→ **Problem to solve**
Only the lines from the one with "rewrite advance_cursor_run by" through the last belong in the output; print them exactly as given below.

→ **Exercise data**

(* ===== verification/Overlaps.v ===== *)
(** * Overlaps: requests of core-api that no row lock orders

    Concurrent shows that the transactions of services/core-api/src/lib.rs that
    lock the rows they depend on refine a service of whole requests.  Two transactions
    depend on rows they do not lock, because the rows are not there when they
    look: the first [advance_group_cursor] of a device in a group, and
    [change_username] to a name that nobody has.  This file splits both at the
    statement that looks and shows what an overlap does. *)
From Stdlib Require Import ZArith Lia.
From stdpp Require Import base list strings.
From S2P Require Import Prelude Protocol Crypto Sql Identity CoreDb CoreApi CoreSessions.
From S2P Require Import CoreDelivery.
Import Db.

(** ** First acknowledgements

    [advance_group_cursor] reads the stored cursor FOR UPDATE.  Before the first
    acknowledgement there is no row to lock: two requests can both read that
    there is none.  The second INSERT waits for the commit of the first and
    then takes ON CONFLICT DO UPDATE. *)

Definition advance_reads (device_id group_id : Id) (cursor : Z) : stmt unit :=
  _ ← assert_active_member group_id device_id;
  current ← ask (select_group_cursor device_id group_id);
  _ ← dlift (ensure (match current with Some value => negb (cursor <? value) | None => true end)
        ApiError.CursorRegression);
  available ← ask (select_max_cursor group_id);
  dlift (ensure (negb (available <? cursor)) ApiError.InvalidInput).
Definition advance_write (device_id group_id : Id) (cursor : Z) : stmt (outcome unit) :=
  _ ← exec (upsert_group_cursor (GroupCursor.Make device_id group_id cursor));
  mret (Commit (Ok tt)).

Lemma advance_split x g c d :
  run (advance_body x g c) d = run (_ ← advance_reads x g c; advance_write x g c) d.
Proof.
  unfold advance_body, advance_reads, advance_write.
  rewrite !(run_bind ApiError.Database) by solve_faithful. destruct (run (assert_active_member g x) d) as [[u|e] d1]; [|done].
  rewrite !(run_bind ApiError.Database), !run_query by solve_faithful.
  destruct (select_group_cursor x g d1) as [o|e]; [|done].
  rewrite !(run_bind ApiError.Database), !run_lift by solve_faithful. destruct (ensure _ _) as [v|e]; [|done].
  rewrite (run_bind ApiError.Database), run_query by solve_faithful.
  rewrite (run_bind ApiError.Database _ _ d1), run_query by solve_faithful.
  destruct (select_max_cursor g d1) as [z|e]; [|done].
  by rewrite (run_bind ApiError.Database), run_lift by solve_faithful.
Qed.

Section Acknowledgements.
Context `{C : Crypto} `{U : Unicode}.

Lemma advance_reads_run x g c d :
  exists_where (active_member g x) (group_members d) = true → stored_cursor x g d = None →
  c ≤ last_cursor g d → run (advance_reads x g c) d = (Ok tt, d).
Proof.
  intros Hm Hs Hc. unfold advance_reads.
  rewrite (run_bind ApiError.Database), assert_member_run, Hm by apply _. cbn [ensure].
  run_next. unfold select_group_cursor. run_next. fold (stored_cursor x g d). rewrite Hs. cbn [ensure].
  run_next. unfold select_max_cursor. fold (in_group g). fold (last_cursor g d). rewrite run_lift.
  by destruct (Z.ltb_spec (last_cursor g d) c); [lia|].
Qed.

Lemma advance_write_run x g c d :
  has_device x d = true → has_group g d = true → 0 ≤ c →
  run (advance_write x g c) d = (Ok (Commit (Ok tt)), cursor_stored x g c d).
Proof.
  intros Hx Hg Hc. unfold advance_write. run_next. unfold upsert_group_cursor.
  cbn [GroupCursor.device_id GroupCursor.group_id GroupCursor.cursor]. rewrite Hx, Hg.
  by destruct (Z.leb_spec 0 c); [|lia].
Qed.

(** When the first two acknowledgements of a device in a group overlap, both
    are accepted and the cursor can go back: the lower one, which would be
    refused as a regression if it came after the higher one, overwrites it. *)
Theorem first_acknowledgements_regress x g low high d :
  wf d → exists_where (active_member g x) (group_members d) = true →
  stored_cursor x g d = None → 0 ≤ low < high → high ≤ last_cursor g d →
  let d1 := cursor_stored x g high d in
  run (advance_reads x g high) d = (Ok tt, d) ∧ run (advance_reads x g low) d = (Ok tt, d)
  ∧ run (advance_write x g high) d = (Ok (Commit (Ok tt)), d1)
  ∧ (advance_group_cursor x g low (quiet d1 [])).1 = Err ApiError.CursorRegression
  ∧ ∃ d2, run (advance_write x g low) d1 = (Ok (Commit (Ok tt)), d2)
      ∧ stored_cursor x g d1 = Some high ∧ stored_cursor x g d2 = Some low.
Proof.
  intros Hwf Hm Hs Hlow Hhigh d1. destruct (member_exists _ _ _ Hwf Hm) as [Hx Hg].
  assert (Hseq : advance_group_cursor x g high (quiet d []) = (Ok tt, quiet d1 [])).
  { rewrite advance_cursor_run, Hm by done. unfold regresses. rewrite Hs. cbn [negb].
    destruct (Z.ltb_spec (last_cursor g d) high), (Z.ltb_spec high 0); lia || done. }
  split_and!.
  - by apply advance_reads_run.
  - apply advance_reads_run; [done..|lia].
  - apply advance_write_run; [done..|lia].
  - pose proof (request_sound (Request.AdvanceCursor x g high) (quiet d [])
      (conj (conj eq_refl eq_refl) Hwf)) as [_ Hwf1]. cbn [perform] in Hwf1. rewrite Hseq in Hwf1.
    rewrite advance_cursor_run by exact Hwf1. unfold regresses.
    change (group_members d1) with (group_members d). rewrite Hm. unfold d1. rewrite stored_cursor_stored.
    cbn [negb]. by destruct (Z.ltb_spec low high); [|lia].
  - exists (cursor_stored x g low d1). split_and!; [|apply stored_cursor_stored..].
    apply advance_write_run; [done..|lia].
Qed.
End Acknowledgements.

→ **Reply to the exercise**
    rewrite advance_cursor_run by exact Hwf1. unfold regresses.
    change (group_members d1) with (group_members d). rewrite Hm. unfold d1. rewrite stored_cursor_stored.
    cbn [negb]. by destruct (Z.ltb_spec low high); [|lia].
  - exists (cursor_stored x g low d1). split_and!; [|apply stored_cursor_stored..].
    apply advance_write_run; [done..|lia].
Qed.
End Acknowledgements.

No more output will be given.